Episode Date: October 28, 2025To listen to the full episode consider becoming a donor to the Munk Debates for as little as $25 annually, or $.50 per episode. Canadian donors receive a charitable tax receipt. Rudyard and ...Andrew try to make sense of the Canada-US trade chaos of the past 72 hours. Andrew offers two interpretations: either Trump was looking for a reason to walk away from the table as a negotiating ploy, or he is a genuinely needy child who cannot tolerate criticism. Canada is not the unreasonable party here. Is there a point to negotiating at all if we can't have confidence that the agreement will be respected? Trump is ratcheting up turmoil on a weekly basis to the point where the public is being numbed into submission. What will happen if the U.S. Supreme Court strips Trump of his trade powers? Rudyard and Andrew then turn to the upcoming Canadian federal budget. What are Mark Carney's priorities? As the leader of a minority government will he attempt the bold action required to address our productivity and trade crisis? And if he fails, are we headed for a spring election? Become a Munk Donor ($50 annually) to get 72-hour advanced access to the full length editions of Friday Focus and Munk Dialogues. Go to www.munkdebates.com to sign up. Hosted on Acast. See acast.com/privacy for more information.
Transcript
Discussion (0)
This is how it's going to be from now on, and it's probably going to get worse.

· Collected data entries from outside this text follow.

(** A delivered answer stays. Once a dispatch is finalized its evidence and
    the message it delivered are the same in every later state, whatever is
    prepared, applied, acknowledged or recovered. *)
Theorem answer_stays ops s d m : pi_ok s → d ∈ pd_dispatches s → dp_state d = ds_finalized → m ∈ pd_messages s → mg_id m = di_message (dp_id d) →
  m ∈ pd_messages (after ops s) ∧ ∃ x, x ∈ pd_dispatches (after ops s) ∧ dp_id x = dp_id d ∧ same_evidence d x.
Proof.
  intros Hs Hd Hst Hm Hid. pose proof (pi_after_turns decrypt_token ops s Hs) as Hr. split; [eapply turns_message; [done..| |done|done]; by left|].
  destruct (turns_dispatch _ _ d Hr Hs Hd) as (x & Hx & Hl). exists x. split_and!; [done|by apply lives_id|]. apply lives_closed; [done|by left].
Qed.

(** A frozen turn is silent. After a turn was cancelled or failed, no
    operation writes, changes or adds a message of it, and it stays frozen:
    a final envelope for it is a receipt without text. *)
Theorem frozen_turn_silent ops s t : pi_ok s → t ∈ pd_turns s → frozen t = true →
  select (in_turn (tn_id t)) (pd_messages (after ops s)) = select (in_turn (tn_id t)) (pd_messages s) ∧
  ∃ t', t' ∈ pd_turns (after ops s) ∧ tn_id t' = tn_id t ∧ frozen t' = true.
Proof.
  intros Hs Ht Hf. pose proof (pi_after_turns decrypt_token ops s Hs) as Hr. split; [by eapply turns_frozen|].
  destruct (turns_turn _ _ t Hr Hs Ht) as (t' & Ht' & Hid & Hf'). exists t'. auto.
Qed.

(** The store implements its contract: from a good state every operation is
    a sequence of steps of [pi_turn], in which a dispatch only follows [life],
    and the state stays good. *)
Theorem pi_refines op s : pi_ok s →
  rtc pi_turn s (step op s) ∧ pi_ok (step op s) ∧ ∀ d, d ∈ pd_dispatches s → ∃ x, x ∈ pd_dispatches (step op s) ∧ rtc life d x ∧ evidence_ok x.
Proof.
  intros Hs. pose proof (pi_step_turns decrypt_token op s Hs) as Hr. pose proof (pi_turns_ok _ _ Hr Hs) as Hs'. split_and!; [done..|].
  intros d Hd. destruct (turns_dispatch _ _ d Hr Hs Hd) as (x & Hx & Hl). exists x. split_and!; [done..|]. by apply (pk_evidence _ Hs').
Qed.

(** C27. One owner. In every run two dispatches that share a capability, a turn,
    a message, or the prompt or answer entry of one session are the same. The
    marker entries of a session (prepare, bind, finalize) have no owner: two
    dispatches may share them ([markers_shared]). *)
Theorem single_owner ops s a b : pi_ok s → a ∈ pd_dispatches (after ops s) → b ∈ pd_dispatches (after ops s) →
  di_capability (dp_id a) = di_capability (dp_id b) ∨ di_turn (dp_id a) = di_turn (dp_id b) ∨ di_message (dp_id a) = di_message (dp_id b) ∨
  (∃ session entry, dp_session a = Some session ∧ dp_session b = Some session ∧
     (dp_user_entry a = Some entry ∧ dp_user_entry b = Some entry ∨ dp_assistant_entry a = Some entry ∧ dp_assistant_entry b = Some entry)) → a = b.
Proof.
  intros Hs Ha Hb Hshare. pose proof (pk_owners _ (pi_after_ok decrypt_token ops s Hs)) as [Hi Hc Ht Hm He].
  destruct Hshare as [E|[E|[E|(session & entry & Ea & Eb & Hentry)]]]; [by eapply NoDup_key_inj; [exact Hc|..]|by eapply NoDup_key_inj; [exact Ht|..]|by eapply NoDup_key_inj; [exact Hm|..]|].
  destruct (decide (dp_incarnation a = dp_incarnation b)) as [E|E]; [by eapply NoDup_key_inj; [exact Hi|..]|]. exfalso. specialize (He a b Ha Hb E).
  unfold entry_clash in He. rewrite Ea, Eb in He. cbn in He. rewrite String.eqb_refl in He.
  destruct Hentry as [[E1 E2]|[E1 E2]]; rewrite E1, E2 in He; cbn in He; by rewrite String.eqb_refl, ?orb_true_r in He.
Qed.

(** The same envelope under another nonce. *)
Definition with_nonce (nonce : string) e : PiOwnershipEnvelope :=
  Build_PiOwnershipEnvelope (en_event e) nonce (en_incarnation e) (en_capability e) (en_tenant e) (en_principal e) (en_conversation e) (en_turn e) (en_message e)
    (en_objective e) (en_run e) (en_revision e) (en_session e) (en_prepare e) (en_user e) (en_user_order e) (en_user_sha e) (en_bind e) (en_assistant e)
    (en_assistant_order e) (en_finalize e) (en_finality e) (en_stop e) (en_bound_at e) (en_finalized_at e) (en_start e) (en_end e) (en_cursor e) (en_sequence e)
    (en_sequence_sha e) (en_visible_sha e) (en_content e) (en_error e).

(** The row of a dispatch in a later state. *)
Lemma owned_later user target incarnation s d t ops : _owned_row user target incarnation s = Ok (d, t) → pi_ok s →
  ∃ x t', _owned_row user target incarnation (after ops s) = Ok (x, t') ∧ rtc life d x.
Proof.
  intros Ho Hs. apply owned_cases in Ho as (Hd & Hinc & Huser & Ht & Hid & c & Hc & Hcid & Hcu & Hct). pose proof (pi_after_turns decrypt_token ops s Hs) as Hr.
  pose proof (pi_after_ok decrypt_token ops s Hs) as [[Hni _ _ _ _] _ Hnc Hnt _ _].
  destruct (turns_dispatch _ _ d Hr Hs Hd) as (x & Hx & Hl), (turns_turn _ _ t Hr Hs Ht) as (t' & Ht' & Hid' & _), (turns_conversation _ _ c Hr Hs Hc) as (c' & Hc' & Hci & Hcu' & Hct').
  pose proof (lives_id _ _ Hl) as Hxid. exists x, t'. split; [|done]. unfold _owned_row.
  rewrite (fetchone_unique dp_incarnation _ _ x Hni Hx); [|unfold is_dispatch, dp_incarnation in *; rewrite Hxid; by rewrite !bool_decide_true|
    intros y Hy; unfold is_dispatch, dp_incarnation in *; bools; congruence]. cbn.
  rewrite (fetchone_unique cn_id _ _ c' Hnc Hc'); [|apply bool_decide_true; congruence|intros y Hy; bools; congruence]. cbn.
  rewrite (fetchone_unique tn_id _ _ t' Hnt Ht'); [|apply bool_decide_true; congruence|intros y Hy; bools; congruence]. cbn.
  by rewrite !bool_decide_true by congruence.
Qed.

So as crazy as his behavior is, it will get worse.
And we just have to brace ourselves that this is permanent, at least for the next two, three years, reality of dealing with this guy.
Trump's trade tantrum, try saying that five times fast, takes Canada-U.S. relations for a knock.
We're going to unpack it all with Andrew Coyne of the Globe and Mail, who's here for another monk dialogue.
Andrew, great to be in conversation with you.
What is 72 hours.
Before we get into the individual sins of omission and commissioned by this president, what do you just make of it all?
It just seems so utterly chaotic, so utterly incomprehensible.
Where are we at?
Well, this is one reason why you don't give the tariff power to a single individual.
You know, I'm not sure the founding fathers the Americans ever envisaged somebody quite like Trump.
But the notion that he should have this weapon, which he doesn't.
by the way. Congress still has, formally speaking, the power to impose tariffs. There's an emergency
exception. Well, as many have said, where's the emergency here that somebody ran an ad you didn't like?
It's crazy. It shows you how crazy he is. There are two, as usual, there's two possible
interpretations of this. One is, this is, you know, Trump finding a reason to play a sort of a negotiating game of walking away from the table
and it's all, you know, part of his stick, the art of the deal, that kind of thing, which is, it's not impossible.
The other is he's genuinely a needy little baby who gets upset when people, you know, say bad things about him.
In this case, not even saying bad things about him, but just exposing him to invidious comparisons with the beloved, at least among the right, Ronald Reagan.
There's some support for that theory in that it's emerging that he was ticked off about Doug Ford's rhetoric generally.
and he's just thin-skinned enough and just childish enough that you can imagine that that being the actual explanation.
As we've discussed in the past, it is remarkable how often he says things in private that mirror exactly the blowhard stuff he says in public.
So you do get a sense as a certain strange authenticity in that, in that he appears to be every bit as needy and childish as he appears to be genuinely so,
rather than just as a matter of bargaining tactics or what have you.
Andrew, doesn't it foreshadow, though, something you've said before,
which is even if we could reach, let's say, a sectoral deal,
which is what the Carney government had been telegraphing
in the preceding weeks before the blow-up of last Friday,
how is any of this bankable?
When this person is so volatile, so prone to overreaction,
that you have to wonder, is a printed piece of paper worth anything?
Yeah, he's clearly not bound by any norm, including the norm that you respect the law,
you respect written agreements, et cetera.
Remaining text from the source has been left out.